Give back, exactly as written, the lines from the beginning of the listing through the one that contains "(mutex_addr <=? ANDROID_TOP_ADDR_VALUE_MUTEX)".

====================

(* ===== verification/BionicSync.v ===== *)
(** * Mutex and rwlock hooks (common/bionic_sync.c, bionic_sync.h)

    Android code keeps an Android-sized object whose first eight bytes the hooks
    own: a small value is one of bionic's static initialisers (or a mutex that
    Android itself shares), a value in the top 16 MiB is a handle into the shared
    pool of [Shm], anything else is the address of the host object.  Every hook
    of the file is a [Host.prog]; the storage argument is the address of the
    Android object. *)

From Stdlib Require Import ZArith Lia Bool.
From stdpp Require Import base gmap list numbers option relations.
From S2P Require Import Prelude Shm Host.

Open Scope Z_scope.

Module BionicSync.
Import Host.

Definition ENOMEM : Z := 12.
Definition EBUSY : Z := 16.
Definition EINVAL : Z := 22.
Definition ETIMEDOUT : Z := 110.

Definition ANDROID_TOP_ADDR_VALUE_MUTEX : Z := 0xFFFF.
Definition ANDROID_TOP_ADDR_VALUE_COND : Z := 0xFFFF.
Definition ANDROID_TOP_ADDR_VALUE_RWLOCK : Z := 0xFFFF.
Definition ANDROID_PTHREAD_RECURSIVE_MUTEX_INITIALIZER : Z := 0x4000.
Definition ANDROID_PTHREAD_ERRORCHECK_MUTEX_INITIALIZER : Z := 0x8000.
Definition ANDROID_MUTEX_SHARED_MASK : Z := 0x2000.

Definition hybris_check_android_shared_mutex (mutex_addr : Z) : bool :=
  (mutex_addr <=? ANDROID_TOP_ADDR_VALUE_MUTEX) &&
  negb (Z.land mutex_addr ANDROID_MUTEX_SHARED_MASK =? 0).

(** The attribute the static initialiser [android_value] stands for. *)
Definition hybris_set_mutex_attr (android_value : Z) : mutex_kind :=
  if negb (Z.land android_value ANDROID_PTHREAD_RECURSIVE_MUTEX_INITIALIZER =? 0) then RECURSIVE
  else if negb (Z.land android_value ANDROID_PTHREAD_ERRORCHECK_MUTEX_INITIALIZER =? 0) then ERRORCHECK
  else NORMAL.

Definition hybris_read_sync_value (storage : Z) : prog Z :=
  _ ← do Guard_lock;
  value ← do (Load storage);
  _ ← do Guard_unlock;
  mret value.

Definition hybris_get_static_mutex (storage : Z) : prog Z :=
  _ ← do Guard_lock;
  value ← do (Load storage);
  value ← (if value <=? ANDROID_TOP_ADDR_VALUE_MUTEX then
             candidate ← do (Malloc SMutex);
             if candidate =? 0 then Die else
             error ← do (Mutex_init candidate (AttrKind (hybris_set_mutex_attr (u32 value))));
             if negb (error =? 0) then Die else
             _ ← do (Store storage candidate);
             mret candidate
           else mret value);
  _ ← do Guard_unlock;
  mret value.

Definition hybris_get_static_cond (storage : Z) : prog Z :=
  _ ← do Guard_lock;
  value ← do (Load storage);
  value ← (if value <=? ANDROID_TOP_ADDR_VALUE_COND then
             candidate ← do (Malloc SCond);
             if candidate =? 0 then Die else
             error ← do (Cond_init candidate 0);
             if negb (error =? 0) then Die else
             _ ← do (Store storage candidate);
             mret candidate
           else mret value);
  _ ← do Guard_unlock;
  mret value.

Definition hybris_alloc_init_rwlock : prog Z :=
  realrwlock ← do (Malloc SRwlock);
  if realrwlock =? 0 then Die else
  error ← do (Rwlock_init realrwlock 0);
  if negb (error =? 0) then Die else
  mret realrwlock.

Definition hybris_get_static_rwlock_value (storage : Z) : prog Z :=
  _ ← do Guard_lock;
  value ← do (Load storage);
  value ← (if value <=? ANDROID_TOP_ADDR_VALUE_RWLOCK then
             value ← hybris_alloc_init_rwlock;
             _ ← do (Store storage value);
             mret value
           else mret value);
  _ ← do Guard_unlock;
  mret value.

(** [if (hybris_is_pointer_in_shm(value)) real = hybris_get_shmpointer(value)] *)
Definition translate (value : Z) : prog Z :=
  if Shm.hybris_is_pointer_in_shm value then do (Shm_pointer value) else mret value.

(** ** Mutexes *)

Definition _hybris_hook_pthread_mutex_init (__mutex __mutexattr : Z) : prog Z :=
  pshared ← (if negb (__mutexattr =? 0) then do (Attr_getpshared __mutexattr) else mret 0);
  realmutex ← (if pshared =? 0 then
                 realmutex ← do (Malloc SMutex);
                 _ ← do (Store __mutex realmutex);
                 mret realmutex
               else
                 handle ← do (Shm_alloc (sizeof SMutex));
                 _ ← do (Store __mutex handle);
                 if negb (handle =? 0) then do (Shm_pointer handle) else mret 0);
  if realmutex =? 0 then mret ENOMEM
  else do (Mutex_init realmutex (AttrPtr __mutexattr)).
(** The host object behind [a]: of the right sort, and for a static mutex of the
    type its initialiser names. *)
Definition backing_ok (a : Z) (s : sort) (o : obj) : Prop :=
  sort_of o = s /\
  (s = SMutex -> word0 a <= 0xFFFF -> (exists k, o = OMutex (AttrKind k)) /\ forall k, bionic_type (word0 a) k -> o = OMutex (AttrKind k)).

Definition cell_ok (e : env) (a : Z) (s : sort) (v : Z) : Prop :=
  (v = word0 a /\ low s v) \/ (host_address v /\ exists o, objs e !! v = Some o /\ backing_ok a s o).

(** Every Android object holds its initial value or its own live host object. *)
Record Inv (e : env) : Prop := {
  inv_cells : forall a s, cell a = Some s -> a <> 0 /\ exists v, mem e !! a = Some v /\ cell_ok e a s v;
  inv_inj : forall a b s s' v, cell a = Some s -> cell b = Some s' ->
    mem e !! a = Some v -> mem e !! b = Some v -> 0xFFFF < v -> a = b;
}.

Definition ext (e e' : env) : Prop := forall p o, objs e !! p = Some o -> objs e' !! p = Some o.

(** What thread [t] relies on while others run. *)
Record Rely (t : nat) (e e' : env) : Prop := {
  rely_inv : Inv e -> Inv e';
  rely_guard : guard e = Some t <-> guard e' = Some t;
  rely_mem : guard e = Some t -> mem e' = mem e;
  rely_pub : forall a s v, cell a = Some s -> mem e !! a = Some v -> 0xFFFF < v -> mem e' !! a = Some v;
  rely_objs : ext e e';
  rely_heap : forall p s, heap e !! p = Some (t, s) ->
    heap e' !! p = Some (t, s) /\ (objs e !! p = None -> objs e' !! p = None);
}.

#[local] Instance Rely_preorder t : PreOrder (Rely t).
Proof.
  split.
  - intros e. split; auto. intros p o; auto.
  - intros e1 e2 e3 [A1 A2 A3 A4 A5 A6] [B1 B2 B3 B4 B5 B6]. split; auto.
    + now rewrite A2.
    + intros Hg. rewrite B3 by now apply A2. auto.
    + eauto.
    + intros p o H. auto.
    + intros p s H. destruct (A6 p s H) as [H1 H2]. destruct (B6 p s H1) as [H3 H4]. auto.
Qed.

Abbreviation okt := (ok Rely).

Lemma ok_seq {A B} t (p : prog A) (f : A -> prog B) Q e :
  okt t p (fun a e' => okt t (f a) Q e') e -> okt t (p ≫= f) Q e.
Proof. apply (ok_bind Rely). Qed.

(** The two stable conditions of a thread: outside and inside the guard. *)
Definition idle (t : nat) (e : env) : Prop := Inv e /\ guard e <> Some t.
Definition held (t : nat) (m : gmap Z Z) (e : env) : Prop := Inv e /\ guard e = Some t /\ mem e = m.

Lemma idle_rely t e e' : idle t e -> Rely t e e' -> idle t e'.
Proof. intros [H1 H2] R. split; [now apply R|]. now rewrite <- (rely_guard _ _ _ R). Qed.

Lemma held_rely t m e e' : held t m e -> Rely t e e' -> held t m e'.
Proof.
  intros (H1 & H2 & H3) R. split; [now apply R|]. split; [now apply R|].
  rewrite (rely_mem _ _ _ R) by done. done.
Qed.

Lemma cell_ok_ext e e' a s v : ext e e' -> cell_ok e a s v -> cell_ok e' a s v.
Proof. intros He [H|(H & o & Ho & Hb)]; [now left|]. right. split; [done|]. exists o. auto. Qed.

Lemma is_obj_ext e e' p s : ext e e' -> is_obj e p s -> is_obj e' p s.
Proof. intros He (o & H & Hs). exists o. auto. Qed.

Lemma ext_trans e1 e2 e3 : ext e1 e2 -> ext e2 e3 -> ext e1 e3.
Proof. intros H1 H2 p o H. auto. Qed.

Hint Resolve idle_rely held_rely cell_ok_ext is_obj_ext rely_objs ext_trans : hybris.
(* ===== verification/Properties.v ===== *)
(** * Property get, set and list (common/legacy_properties/properties.c)

    The three entry points over the runtime cache, the property-service socket
    and the file cache.  The socket's answers, the clock, the environment and
    the file system are arguments of each call; [array_mutex] makes the
    runtime-cache part of a call one step. *)

From Stdlib Require Import ZArith Lia Bool.
From stdpp Require Import base gmap list numbers option sorting.
From S2P Require Import Prelude CStr PropCache RuntimeCache.

Open Scope Z_scope.
Open Scope outcome_scope.

Module Properties.
Import CStr.

Definition PROP_NAME_MAX : nat := 32.
Definition PROP_VALUE_MAX : nat := 92.
Definition PROP_MSG_SETPROP : Z := 1.
Definition PROP_MSG_GETPROP : Z := 2.
Definition PROP_MSG_LISTPROP : Z := 3.
Definition EIO : Z := 5.

(** The wire message: a command and two fixed-size fields. *)
Record prop_msg := Msg { cmd : Z; name : list Z; value : list Z }.
Definition sizeof_prop_msg : Z := 128.

Definition zero_msg (c : Z) : prop_msg := Msg c (replicate PROP_NAME_MAX 0) (replicate PROP_VALUE_MAX 0).

(** One [recv]: a whole message, a short read, or an error; the end of the list
    is the peer closing the connection. *)
Inductive recv_result := RMsg (m : prop_msg) | RShort | RErr.

(** The system's answers to [socket], [connect], [send] and the [recv]s. *)
Record sock := Sock { s_socket : Z; s_connect : Z; s_send : Z; s_recv : list recv_result }.
(* ===== verification/LinkerFormat.v ===== *)
(** * The JB linker's formatter (common/jb/linker_format.c)

    A small [printf] for the dynamic linker, writing to a sink.  The formatter is
    generic in the sink's [send]; the bounded buffer and the file descriptor are
    two sinks, and the log writes a formatted buffer as a record.  A format is its bytes before the NUL and reading past the NUL is
    undefined; the variable arguments are a list of 64-bit words and strings
    (LP64). *)

From Stdlib Require Import ZArith Lia Bool String Ascii.
From stdpp Require Import base list numbers option.
From S2P Require Import Prelude CStr.

Open Scope Z_scope.
Open Scope outcome_scope.

Module LinkerFormat.
Import CStr.

(** One variable argument: an integer or pointer word, or a string. *)
Inductive arg := AInt (v : Z) | AStr (s : str).

Definition va_int (args : list arg) : outcome (Z * list arg) :=
  match args with AInt v :: args => Ok (u64 v, args) | _ => Undef end.
Definition va_str (args : list arg) : outcome (str * list arg) :=
  match args with AStr s :: args => Ok (s, args) | _ => Undef end.

(** ** Numbers *)

Fixpoint parse_decimal_loop (fuel : nat) (format : str) (p result : Z) : outcome (Z * Z) :=
  match fuel with
  | O => Undef
  | S fuel =>
      let! ch := chr format p in
      let d := u32 (ch - 48) in
      if 10 <=? d then Ok (result, p)
      else parse_decimal_loop fuel format (p + 1) (u32 (result * 10 + d))
  end.

(** The value and the new position. *)
Definition parse_decimal (format : str) (pos : Z) : outcome (Z * Z) :=
  parse_decimal_loop (S (length format)) format pos 0.

(** The digits in reverse order, at most [room] of them stored. *)
Fixpoint digit_loop (fuel : nat) (value base : Z) (digits : list Z) (room : nat) : outcome (list Z) :=
  match fuel with
  | O => Undef
  | S fuel =>
      if value =? 0 then Ok []
      else
        let! d := rd digits (value mod base) in
        match room with
        | O => digit_loop fuel (value / base) base digits O
        | S room => let! l := digit_loop fuel (value / base) base digits room in Ok (d :: l)
        end
  end.

(** The in-place reversal: swap the ends and move inwards. *)
Fixpoint reverse_loop (fuel : nat) (l : list Z) (pos end_ : Z) : outcome (list Z) :=
  match fuel with
  | O => Undef
  | S fuel =>
      if pos <? end_ then
        let! a := rd l pos in
        let! b := rd l end_ in
        reverse_loop fuel (<[Z.to_nat end_ := a]> (<[Z.to_nat pos := b]> l)) (pos + 1) (end_ - 1)
      else Ok l
  end.

(** The string left in a buffer of [bufsize] bytes; 64 rounds exhaust a 64-bit value. *)
Definition format_number (bufsize : nat) (value base : Z) (digits : list Z) : outcome str :=
  match bufsize with
  | O => Undef
  | S room =>
      let! l := digit_loop 65 value base digits room in
      let l := match l, room with [], S _ => [48] | l, _ => l end in
      reverse_loop (S (length l)) l 0 (Z.of_nat (length l) - 1)
  end.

====================

◆ **Task result**:
(* ===== verification/BionicSync.v ===== *)
(** * Mutex and rwlock hooks (common/bionic_sync.c, bionic_sync.h)

    Android code keeps an Android-sized object whose first eight bytes the hooks
    own: a small value is one of bionic's static initialisers (or a mutex that
    Android itself shares), a value in the top 16 MiB is a handle into the shared
    pool of [Shm], anything else is the address of the host object.  Every hook
    of the file is a [Host.prog]; the storage argument is the address of the
    Android object. *)

From Stdlib Require Import ZArith Lia Bool.
From stdpp Require Import base gmap list numbers option relations.
From S2P Require Import Prelude Shm Host.

Open Scope Z_scope.

Module BionicSync.
Import Host.

Definition ENOMEM : Z := 12.
Definition EBUSY : Z := 16.
Definition EINVAL : Z := 22.
Definition ETIMEDOUT : Z := 110.

Definition ANDROID_TOP_ADDR_VALUE_MUTEX : Z := 0xFFFF.
Definition ANDROID_TOP_ADDR_VALUE_COND : Z := 0xFFFF.
Definition ANDROID_TOP_ADDR_VALUE_RWLOCK : Z := 0xFFFF.
Definition ANDROID_PTHREAD_RECURSIVE_MUTEX_INITIALIZER : Z := 0x4000.
Definition ANDROID_PTHREAD_ERRORCHECK_MUTEX_INITIALIZER : Z := 0x8000.
Definition ANDROID_MUTEX_SHARED_MASK : Z := 0x2000.

Definition hybris_check_android_shared_mutex (mutex_addr : Z) : bool :=
  (mutex_addr <=? ANDROID_TOP_ADDR_VALUE_MUTEX) &&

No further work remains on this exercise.